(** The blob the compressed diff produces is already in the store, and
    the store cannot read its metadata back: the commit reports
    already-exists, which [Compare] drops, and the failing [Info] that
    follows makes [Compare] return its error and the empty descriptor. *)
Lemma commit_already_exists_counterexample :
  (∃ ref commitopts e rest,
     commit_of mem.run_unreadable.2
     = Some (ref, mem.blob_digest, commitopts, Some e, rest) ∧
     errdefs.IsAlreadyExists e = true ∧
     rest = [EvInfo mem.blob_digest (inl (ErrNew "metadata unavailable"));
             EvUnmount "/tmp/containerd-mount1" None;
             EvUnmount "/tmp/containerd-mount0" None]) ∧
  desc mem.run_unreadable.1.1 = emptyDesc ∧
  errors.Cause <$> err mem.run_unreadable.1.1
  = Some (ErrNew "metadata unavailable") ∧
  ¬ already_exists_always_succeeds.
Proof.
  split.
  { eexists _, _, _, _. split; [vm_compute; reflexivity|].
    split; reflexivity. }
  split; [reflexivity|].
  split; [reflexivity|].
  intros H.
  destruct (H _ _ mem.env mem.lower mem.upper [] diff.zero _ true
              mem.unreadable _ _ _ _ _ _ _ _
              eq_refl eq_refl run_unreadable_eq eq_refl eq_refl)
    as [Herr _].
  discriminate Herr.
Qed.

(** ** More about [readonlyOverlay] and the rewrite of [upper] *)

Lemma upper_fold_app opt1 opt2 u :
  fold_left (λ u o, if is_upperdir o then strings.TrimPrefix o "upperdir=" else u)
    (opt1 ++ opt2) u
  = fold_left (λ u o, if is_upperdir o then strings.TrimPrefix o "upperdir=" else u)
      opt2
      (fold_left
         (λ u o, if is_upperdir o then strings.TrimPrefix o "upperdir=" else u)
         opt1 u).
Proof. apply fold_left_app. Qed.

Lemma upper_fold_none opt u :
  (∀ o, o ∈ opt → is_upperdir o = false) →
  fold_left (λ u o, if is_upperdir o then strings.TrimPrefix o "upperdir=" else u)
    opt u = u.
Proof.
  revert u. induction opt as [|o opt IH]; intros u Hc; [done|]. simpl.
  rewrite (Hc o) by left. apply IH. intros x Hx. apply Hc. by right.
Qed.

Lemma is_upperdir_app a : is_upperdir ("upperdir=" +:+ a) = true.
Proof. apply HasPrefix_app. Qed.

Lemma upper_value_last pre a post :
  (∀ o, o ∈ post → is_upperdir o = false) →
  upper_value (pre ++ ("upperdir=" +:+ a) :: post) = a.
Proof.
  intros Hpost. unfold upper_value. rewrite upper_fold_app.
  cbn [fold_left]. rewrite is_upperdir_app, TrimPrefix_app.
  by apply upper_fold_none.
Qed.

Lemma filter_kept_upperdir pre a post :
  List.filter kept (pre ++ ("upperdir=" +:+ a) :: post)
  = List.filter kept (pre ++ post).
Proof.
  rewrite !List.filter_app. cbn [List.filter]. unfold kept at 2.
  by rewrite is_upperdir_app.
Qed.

════════

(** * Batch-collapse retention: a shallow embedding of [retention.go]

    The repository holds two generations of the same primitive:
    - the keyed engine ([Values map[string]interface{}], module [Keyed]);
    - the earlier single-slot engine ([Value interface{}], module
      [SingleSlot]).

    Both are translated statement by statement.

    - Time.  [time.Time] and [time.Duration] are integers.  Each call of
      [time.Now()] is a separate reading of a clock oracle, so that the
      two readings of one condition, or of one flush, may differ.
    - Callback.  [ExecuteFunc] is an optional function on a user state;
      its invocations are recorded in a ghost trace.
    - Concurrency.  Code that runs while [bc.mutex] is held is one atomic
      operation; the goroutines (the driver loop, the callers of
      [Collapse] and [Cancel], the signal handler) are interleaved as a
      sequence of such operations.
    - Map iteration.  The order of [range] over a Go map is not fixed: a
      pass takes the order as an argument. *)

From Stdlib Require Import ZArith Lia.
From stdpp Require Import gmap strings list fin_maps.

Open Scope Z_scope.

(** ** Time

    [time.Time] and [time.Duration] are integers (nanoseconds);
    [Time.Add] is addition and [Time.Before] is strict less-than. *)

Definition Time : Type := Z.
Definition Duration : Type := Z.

════════

With the line that has "errors.Cause <$> err mem.run_unreadable.1.1" as the first and the line that has "eq_refl eq_refl run_unreadable_eq" as the last, repeat exactly that run of lines above and no more.

  errors.Cause <$> err mem.run_unreadable.1.1
  = Some (ErrNew "metadata unavailable") ∧
  ¬ already_exists_always_succeeds.
Proof.
  split.
  { eexists _, _, _, _. split; [vm_compute; reflexivity|].
    split; reflexivity. }
  split; [reflexivity|].
  split; [reflexivity|].
  intros H.
  destruct (H _ _ mem.env mem.lower mem.upper [] diff.zero _ true
              mem.unreadable _ _ _ _ _ _ _ _
              eq_refl eq_refl run_unreadable_eq eq_refl eq_refl)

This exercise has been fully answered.